The UPS, to be effective from April 1, 2025, will have many of the features of the Old Pension Scheme (OPS). It will provide an assured pension of 50% of the last drawn salary (average basic pay of last 12 months of service) upon superannuation for all employees completing a minimum of 25 years of service, with the value of such deferred compensation fully indexed to inflation. Besides, there will be assured payouts to spouse of the pensioner after his/ her demise at 60% of the last pension drawn. Also, all employees with a minimum of 10 years of service will get an assured pension of Rs 10,000 per month.
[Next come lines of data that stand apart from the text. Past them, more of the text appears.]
(* ===== verification/Sha256.v ===== *)
(** * SHA-256 ([hashlib.sha256])

    The hash of FIPS 180-4 on a list of bytes, and its hexadecimal digest.  A
    word is an [N] below 2^32; every operation that can leave that range is
    reduced. *)
From S2P Require Import Prelude PyStr.
#[local] Open Scope N_scope.

Definition w32 (x : N) : N := x mod 2 ^ 32.
Definition rotr (n x : N) : N := N.lor (N.shiftr x n) (w32 (N.shiftl x (32 - n))).
Definition add32 (x y : N) : N := w32 (x + y).
Definition not32 (x : N) : N := 2 ^ 32 - 1 - x.

Definition ch (x y z : N) : N := N.lxor (N.land x y) (N.land (not32 x) z).
Definition maj (x y z : N) : N := N.lxor (N.lxor (N.land x y) (N.land x z)) (N.land y z).
Definition bsig0 (x : N) : N := N.lxor (N.lxor (rotr 2 x) (rotr 13 x)) (rotr 22 x).
Definition bsig1 (x : N) : N := N.lxor (N.lxor (rotr 6 x) (rotr 11 x)) (rotr 25 x).
Definition ssig0 (x : N) : N := N.lxor (N.lxor (rotr 7 x) (rotr 18 x)) (N.shiftr x 3).
Definition ssig1 (x : N) : N := N.lxor (N.lxor (rotr 17 x) (rotr 19 x)) (N.shiftr x 10).

(** The first 32 bits of the fractional parts of the cube roots of the first 64
    primes, and of the square roots of the first 8. *)
Definition round_constants : list N := [
    1116352408; 1899447441; 3049323471; 3921009573; 961987163; 1508970993; 2453635748;
    2870763221; 3624381080; 310598401; 607225278; 1426881987; 1925078388; 2162078206;
    2614888103; 3248222580; 3835390401; 4022224774; 264347078; 604807628; 770255983; 1249150122;
    1555081692; 1996064986; 2554220882; 2821834349; 2952996808; 3210313671; 3336571891;
    3584528711; 113926993; 338241895; 666307205; 773529912; 1294757372; 1396182291; 1695183700;
    1986661051; 2177026350; 2456956037; 2730485921; 2820302411; 3259730800; 3345764771;
    3516065817; 3600352804; 4094571909; 275423344; 430227734; 506948616; 659060556; 883997877;
    958139571; 1322822218; 1537002063; 1747873779; 1955562222; 2024104815; 2227730452;
    2361852424; 2428436474; 2756734187; 3204031479; 3329325298].
Definition initial_hash : list N := [
    1779033703; 3144134277; 1013904242; 2773480762; 1359893119; 2600822924; 528734635;
    1541459225].

(** Big-endian bytes of [x], the lowest [n] of them. *)
Fixpoint be_bytes (n : nat) (x : N) : list N :=
  match n with
  | O => []
  | S n' => be_bytes n' (x / 256) ++ [x mod 256]
  end.

(** A one bit, zeros, and the length in bits, up to a multiple of 64 bytes. *)
Definition pad (m : list N) : list N :=
  let len := N.of_nat (length m) in
  let zeros := N.to_nat ((119 - len mod 64) mod 64) in
  m ++ [128] ++ replicate zeros 0 ++ be_bytes 8 (8 * len).

Fixpoint words (m : list N) : list N :=
  match m with
  | a :: b :: c :: d :: m' => ((a * 256 + b) * 256 + c) * 256 + d :: words m'
  | _ => []
  end.

(** The message schedule: [ws] holds the words so far, last one first. *)
Definition next_word (ws : list N) : N :=
  let w i := nth i ws 0 in
  w32 (ssig1 (w 1%nat) + w 6%nat + ssig0 (w 14%nat) + w 15%nat).
Fixpoint extend (n : nat) (ws : list N) : list N :=
  match n with O => ws | S n' => extend n' (next_word ws :: ws) end.
Definition schedule (block : list N) : list N := reverse (extend 48 (reverse block)).

Record regs := Regs { ra : N; rb : N; rc : N; rd : N; re : N; rf : N; rg : N; rh : N }.
Definition sha_round (s : regs) (kw : N * N) : regs :=
  let '(k, w) := kw in
  let t1 := w32 (rh s + bsig1 (re s) + ch (re s) (rf s) (rg s) + k + w) in
  let t2 := w32 (bsig0 (ra s) + maj (ra s) (rb s) (rc s)) in
  Regs (add32 t1 t2) (ra s) (rb s) (rc s) (add32 (rd s) t1) (re s) (rf s) (rg s).
Definition regs_list (s : regs) : list N := [ra s; rb s; rc s; rd s; re s; rf s; rg s; rh s].
Definition list_regs (l : list N) : regs :=
  let r i := nth i l 0 in
  Regs (r 0%nat) (r 1%nat) (r 2%nat) (r 3%nat) (r 4%nat) (r 5%nat) (r 6%nat) (r 7%nat).
Definition compress (h block : list N) : list N :=
  let s := foldl sha_round (list_regs h) (zip round_constants (schedule block)) in
  zip_with add32 h (regs_list s).

Fixpoint blocks (n : nat) (ws h : list N) : list N :=
  match n with
  | O => h
  | S n' => blocks n' (drop 16 ws) (compress h (take 16 ws))
  end.

Definition sha256 (m : list N) : list N :=
  let ws := words (pad m) in
  blocks (length ws / 16) ws initial_hash ≫= be_bytes 4.
(** [hashlib.sha256(m).hexdigest()] *)
Definition hexdigest (digest : list N) : pystr := digest ≫= hex 2.

(** ** Lemmas *)

Lemma hex_length n c : length (hex n c) = n.
Proof. revert c. induction n as [|n IH]; intros c; simpl; [done|]. rewrite length_app, IH. simpl. lia. Qed.
Lemma be_bytes_length n x : length (be_bytes n x) = n.
Proof. revert x. induction n as [|n IH]; intros x; simpl; [done|]. rewrite length_app, IH. simpl. lia. Qed.
Lemma compress_length h b : length h = 8%nat → length (compress h b) = 8%nat.
Proof. intros Hh. unfold compress. rewrite length_zip_with, Hh. done. Qed.
Lemma blocks_length n ws h : length h = 8%nat → length (blocks n ws h) = 8%nat.
Proof. revert ws h. induction n as [|n IH]; intros ws h Hh; simpl; [done|]. by apply IH, compress_length. Qed.
Lemma bind_length {A B} (f : A → list B) n l :
  (∀ a, length (f a) = n) → length (l ≫= f) = (length l * n)%nat.
Proof.
  intros Hf. induction l as [|a l IH]; [done|]. rewrite bind_cons, length_app, Hf, IH. done.
Qed.
Lemma sha256_length m : length (sha256 m) = 32%nat.
Proof. unfold sha256. rewrite (bind_length _ 4) by (intros; apply be_bytes_length). by rewrite blocks_length. Qed.
Lemma hexdigest_length m : length (hexdigest (sha256 m)) = 64%nat.
Proof. unfold hexdigest. rewrite (bind_length _ 2) by (intros; apply hex_length). by rewrite sha256_length. Qed.

(** Three messages with their published digests: empty, one block, two blocks. *)
Example sha256_empty : hexdigest (sha256 []) =
  u "e3b0c44298fc1c149afbf4c8996fb92427ae41e4649b934ca495991b7852b855".
Proof. vm_compute. reflexivity. Qed.
Example sha256_abc : hexdigest (sha256 (u "abc")) =
  u "ba7816bf8f01cfea414140de5dae2223b00361a396177a9cb410ff61f20015ad".
Proof. vm_compute. reflexivity. Qed.
Example sha256_two_blocks :
  hexdigest (sha256 (u "abcdbcdecdefdefgefghfghighijhijkijkljklmklmnlmnomnopnopq")) =
  u "248d6a61d20638b8e5c026930c3e6039a33ce45964ff2167f6ecedd419db06c1".
Proof. vm_compute. reflexivity. Qed.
To soften the blow to the exchequer for the assured pension scheme for the staff recruited since 2004, the Centre will not reset the basic pension after each Pay Commission award, as was the case under the OPS, sources said. With inflation taken care of, there is no merit in resetting basic pension for retirees, the official said, adding that such high revenue expenditures will lead to cut back on allocations to productive sectors of the economy. According to the FY25 Budget estimate, the Centre’s pension bill would be Rs 2.43 lakh crore or 5% of the total budget.

Similarly, part of the Centre’s contribution which will go to a pool fund to cater to shortfalls in annuities from the investment of the rest of the corpus to give guaranteed pension, will boost the resources of the Centre after the death of the pensioner’s dependant to mitigate future pension risks.

Under the proposed UPS, the pension corpus will be divided into two: individual pension funds to which the employee’s and matching government contribution of 10% each will be credited; and a separate pool corpus created out of additional government contribution (8.5% of basic and DA of all employees).

Guaranteed pension will only be for those who opt for the “default investment option” prescribed. Such subscribers could get pensions above 50% if returns are as such, but won’t receive any top-up from the pool fund. If the return under the default option is lower than 50% of pay, the pool fund would bridge the gap to meet the guaranteed pension requirement. So, one may opt for either the guarantee or the risk option in pursuit of higher rewards.

The subscribers who choose the high-risk investment option will also get the benefit of the pool corpus at par with a similarly placed pensioner under the default (guarantee) option, but no guarantee on a 50% pension.